Rabbi Shlomo Zalman calmly repeated his answer, while Rabbi Yitzchak looked on, incredulously. Here was a man who was clearly in intense pain, and he was stopping to answer a question which didn’t seem to be urgent at all! The two men were about to continue walking, when the questioner spoke again.
"Rabbi, I just have one more question! What do you think I should use to clean the carpets? I mean, I want to do a good job of course, but I don’t want to ruin the carpets, after all."
"Another excellent question," Rabbi Shlomo Zalman patiently replied. "On the next street, there’s a building supply store. Tell them that I sent you, and that they should find you the best materials to use for cleaning carpets."

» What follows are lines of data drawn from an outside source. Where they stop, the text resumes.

(** The rows of a multi-line field: row [rowIndex] shows
    [(v || '').match(/.{1,20}/g) || [])[rowIndex] || '']. *)
Definition multiLineRows (v : field) (rows : nat) (BOX_WIDTH : Q)
  : list CharacterBoxes :=
  array_from rows (fun rowIndex =>
    let lines := match_chunks 20 (orEmpty v) in
    let lineValue := index_or_empty lines rowIndex in
    renderCharacterBoxes (Some lineValue) 20 BOX_WIDTH).

(** [renderApplicantForm(applicant, applicantNumber)]; [formData] is the
    state of the component, [None] while it is [null].  The result [None]
    is the [null] the function returns. *)
Definition renderApplicantForm
  (formData : option FormData)
  (applicant : option ApplicantData) (applicantNumber : Z)
  : option ApplicantBlock :=
  match applicant with
  | None => None
  | Some a =>
      if (negb (truthy (name a)) && (1 <? applicantNumber)%Z)%bool then None
      else
        let BOX_WIDTH : Q := 20 in
        Some {|
          blockNumber := applicantNumber;
          heading := headingOf applicantNumber;
          titleNameRow :=
            renderCharacterBoxes
              (Some (trim (orEmpty (title a) ++ lit " " ++ orEmpty (name a))))
              20 BOX_WIDTH;
          sonWifeDaughterOfRow :=
            renderCharacterBoxes (Some (orEmpty (sonWifeDaughterOf a))) 20 BOX_WIDTH;
          nationalityRow :=
            renderCharacterBoxes (Some (orEmpty (nationality a))) 20 BOX_WIDTH;
          ageRow := renderCharacterBoxes (Some (orEmpty (age a))) 20 BOX_WIDTH;
          dobRow := renderCharacterBoxes (Some (orEmpty (dob a))) 20 BOX_WIDTH;
          professionRow :=
            renderCharacterBoxes (Some (orEmpty (profession a))) 20 BOX_WIDTH;
          aadhaarRow :=
            renderCharacterBoxes (Some (orEmpty (aadhaar a))) 20 BOX_WIDTH;
          residentialBoxes :=
            {| residentChecked := field_is (residentialStatus a) RESIDENT;
               nonResidentChecked := field_is (residentialStatus a) NON_RESIDENT;
               foreignNationalChecked :=
                 field_is (residentialStatus a) FOREIGN_NATIONAL |};
          panRow := renderCharacterBoxes (Some (orEmpty (pan a))) 20 BOX_WIDTH;
          itWardRows := multiLineRows (itWard a) 2 BOX_WIDTH;
          addressRows := multiLineRows (correspondenceAddress a) 3 BOX_WIDTH;
          telNoRow := renderCharacterBoxes (Some (orEmpty (telNo a))) 20 BOX_WIDTH;
          mobileRow := renderCharacterBoxes (Some (orEmpty (phone a))) 20 BOX_WIDTH;
          emailRow := renderCharacterBoxes (Some (orEmpty (email a))) 20 BOX_WIDTH;
          photo := photoOf a;
          footer :=
            if (applicantNumber =? 1)%Z then
              Some [ (if truthy (signature a)
                      then SlotImage None (orEmpty (signature a))
                      else SlotPlaceholder "Sole/First Applicant");
                     (if truthy (match formData with
                                 | Some fd => signature_at fd 1
                                 | None => None
                                 end)
                      then SlotImage None
                             (orEmpty (match formData with
                                       | Some fd => signature_at fd 1
                                       | None => None
                                       end))
                      else SlotPlaceholder "Second Applicant, if any") ]
            else None
        |}
  end.
(** ** The session as the orchestrator runs it

    Each operation of the orchestrator is a thunk that runs from its
    [pending] action to its [fulfilled] or [rejected] action; an operation
    is taken as one step, so the states in between two awaits of one
    operation are not states of this machine. *)

Module Session.
Import JsString Js Runtime.

Inductive Operation : Type :=
| startup (net : FetchOutcome)
| submitLogin (credentials : JSValue) (net : FetchOutcome)
| requestLogout (net : FetchOutcome)
| readMode (net : FetchOutcome)
| saveMode (modeValue : JSValue) (net : FetchOutcome)
| acknowledgeError.

Definition perform (w : World) (op : Operation) : World :=
match op with
| startup net => Thunks.initializeAuth w net
| submitLogin credentials net => Thunks.loginUser w credentials net
| requestLogout net => Thunks.logoutUser w net
| readMode net => Thunks.loadMode w net
| saveMode modeValue net => Thunks.updateMode w modeValue net
| acknowledgeError => Store.dispatch w AuthSlice.clearAuthError
end.

(** The application starts with the initial state of the slice, no
    listener registered, and whatever an earlier session left in the
    storage. *)
Definition initial (w : World) : Prop :=
auth w = AuthSlice.initialState /\ authErrorListenerSet w = false.

Inductive Reachable : World -> Prop :=
| reach_initial (w : World) : initial w -> Reachable w
| reach_perform (w : World) (op : Operation) : Reachable w -> Reachable (perform w op).

(** What [getStoredToken] reads in a world. *)
Definition stored (w : World) : JSValue :=
fst (TokenManager.getStoredToken (storage w)).

(** The authenticated flag agrees with the presence of a stored token. *)
Definition consistent (w : World) : Prop :=
isAuthenticated (auth w) = truthy (stored w).

(** The operations that set the session: startup validation, login and
    logout. *)
Definition sets_session (op : Operation) : bool :=
match op with
| startup _ | submitLogin _ _ | requestLogout _ => true
| _ => false
end.

(** From [w] to [w'] the session was kept: same flags, same token read. *)
Definition kept (w w' : World) : Prop :=
isAuthenticated (auth w') = isAuthenticated (auth w)
/\ isInitializing (auth w') = isInitializing (auth w)
/\ stored w' = stored w.
(** C6.  The nodes after the last block are, in this order: a layer
    normalization of the last block's output, a [Flatten] of it, a
    [Dropout], the MLP over [mlp_head_units], and a [Dense] layer with
    [num_classes] units and no activation, whose result is the model's
    output, of shape [batch, num_classes]; and [run_experiment] compiles
    the model with a sparse categorical cross-entropy that takes logits. *)
Theorem head_produces_logits_for_from_logits_loss
    (cfg : hyperparameters) (batch : nat) (m : Model)
    (x_train : list X) (y_train : list Y) (x_test : list X)
    (y_test : list Y) (st : state X Y Params) :
  create_vit_classifier cfg batch = Some m ->
  0 < num_epochs cfg ->
  2 <= length x_train ->
  let first := 4 + 9 * transfomer_layers cfg in
  skipn first (model_layers m)
    = [ {| node_layer := LayerNormalization (1 # 1000000);
           node_inputs := [first - 1] |};
        {| node_layer := Flatten; node_inputs := [first] |};
        {| node_layer := Dropout (1 # 2); node_inputs := [first + 1] |} ] ++
      expected_mlp_nodes (first + 2) (first + 3) (mlp_head_units cfg) (1 # 2) ++
      [ {| node_layer := Dense (num_classes cfg) None;
           node_inputs := [expected_mlp_output (first + 2) (first + 3)
                                               (mlp_head_units cfg)] |} ] /\
  model_outputs m
    = {| tensor_id := length (model_layers m) - 1;
         tensor_shape := [batch; num_classes cfg] |} /\
  (exists history st' rest,
     run_experiment train_epoch measure cfg x_train y_train x_test y_test st
       = Some (history, st') /\
     trace st' = trace st ++ EvCompile X Y (script_compile_args cfg) :: rest) /\
  compile_loss (script_compile_args cfg) = SparseCategoricalCrossentropy true.
Proof.
  intros Hm Hep Hn first.
  destruct (create_vit_classifier_inv cfg batch m Hm) as (Hl & _ & Hid & Hsh).
  assert (Hlen : forall n i f,
             length (prenorm_stack_nodes cfg n i f) = 9 * n).
  { induction n as [|n IHn]; intros i f; cbn [prenorm_stack_nodes].
    - reflexivity.
    - rewrite length_app, IHn. cbn [prenorm_block_nodes length]. lia. }
  assert (Hml : forall us i f r,
             length (expected_mlp_nodes i f us r) = 2 * length us).
  { induction us as [|u us IHus]; intros i f r;
      cbn [expected_mlp_nodes length].
    - reflexivity.
    - rewrite IHus. lia. }
  split; [|split; [|split; [|reflexivity]]].
  - rewrite Hl. subst first.
    change (skipn (4 + ?j) (stem_nodes cfg ++ ?r)) with (skipn j r).
    rewrite skipn_app, Hlen, Nat.sub_diag. cbn [skipn].
    rewrite skipn_all2 by (rewrite Hlen; lia). cbn [app].
    unfold head_nodes. cbn [app].
    replace (4 + 9 * transfomer_layers cfg - 1)
      with (3 + 9 * transfomer_layers cfg) by lia.
    reflexivity.
  - destruct (model_outputs m) as [i s]. cbn [tensor_id tensor_shape] in *.
    subst i s. f_equal. rewrite Hl.
    rewrite !length_app, Hlen. unfold head_nodes.
    rewrite !length_app, Hml. cbn [length stem_nodes]. lia.
  - destruct (run_experiment_spec cfg x_train y_train st Hep Hn)
      as (history & events & p_best & files' & _ & _ & _ & _ & _ & _ & _ & _
          & Hrun).
    eexists history, _, _. split; [apply Hrun|]. reflexivity.
Qed.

After the man had gone, Rabbi Yitzchak turned to Rabbi Shlomo Zalman, and asked how he could spend so much time answering a non-urgent question, when he was in such pain.
Rabbi Shlomo Zalman smiled again. "If a Jew asks me a question, how could I not answer it?"
Rabbi Shlomo Zalman encouraged the man to replace the carpets on the floor, without issuing a direct halachic ruling. Was Rabbi Shlomo Zalman simply telling the man to act in a way that was beyond the letter of the law, or was it, in fact, required conduct?
Answer of Rabbi Avigdor Nebenzahl, shlita:
The man was, in fact, obligated to put the carpets back, according to the letter of the law. It is a Torah prohibition to cause pain to a widow.
Maimonides writes "A person must be especially careful regarding his treatment of widows and orphans, because they are particularly vulnerable… as the Torah states ‘do not cause pain to any widow or orphan.’ How must one act toward them? Only speak gently to them, and only act with respect toward them. Don’t harm them physically with hard labor, and don’t hurt their hearts with harsh words. One must be more careful with their possessions than he is with his own property." (Hilchot De’ot, 6, 10)
Even though the question regards the man’s own house, and not the widow’s, the man is obligated to put back the carpet. This is because the carpets have been in place until now, and the woman became used to the quiet, and, as a result, the sudden change in noise level caused her agitation.
In summary:The man is obligated, according to Torah law, to put the carpets back on the floor.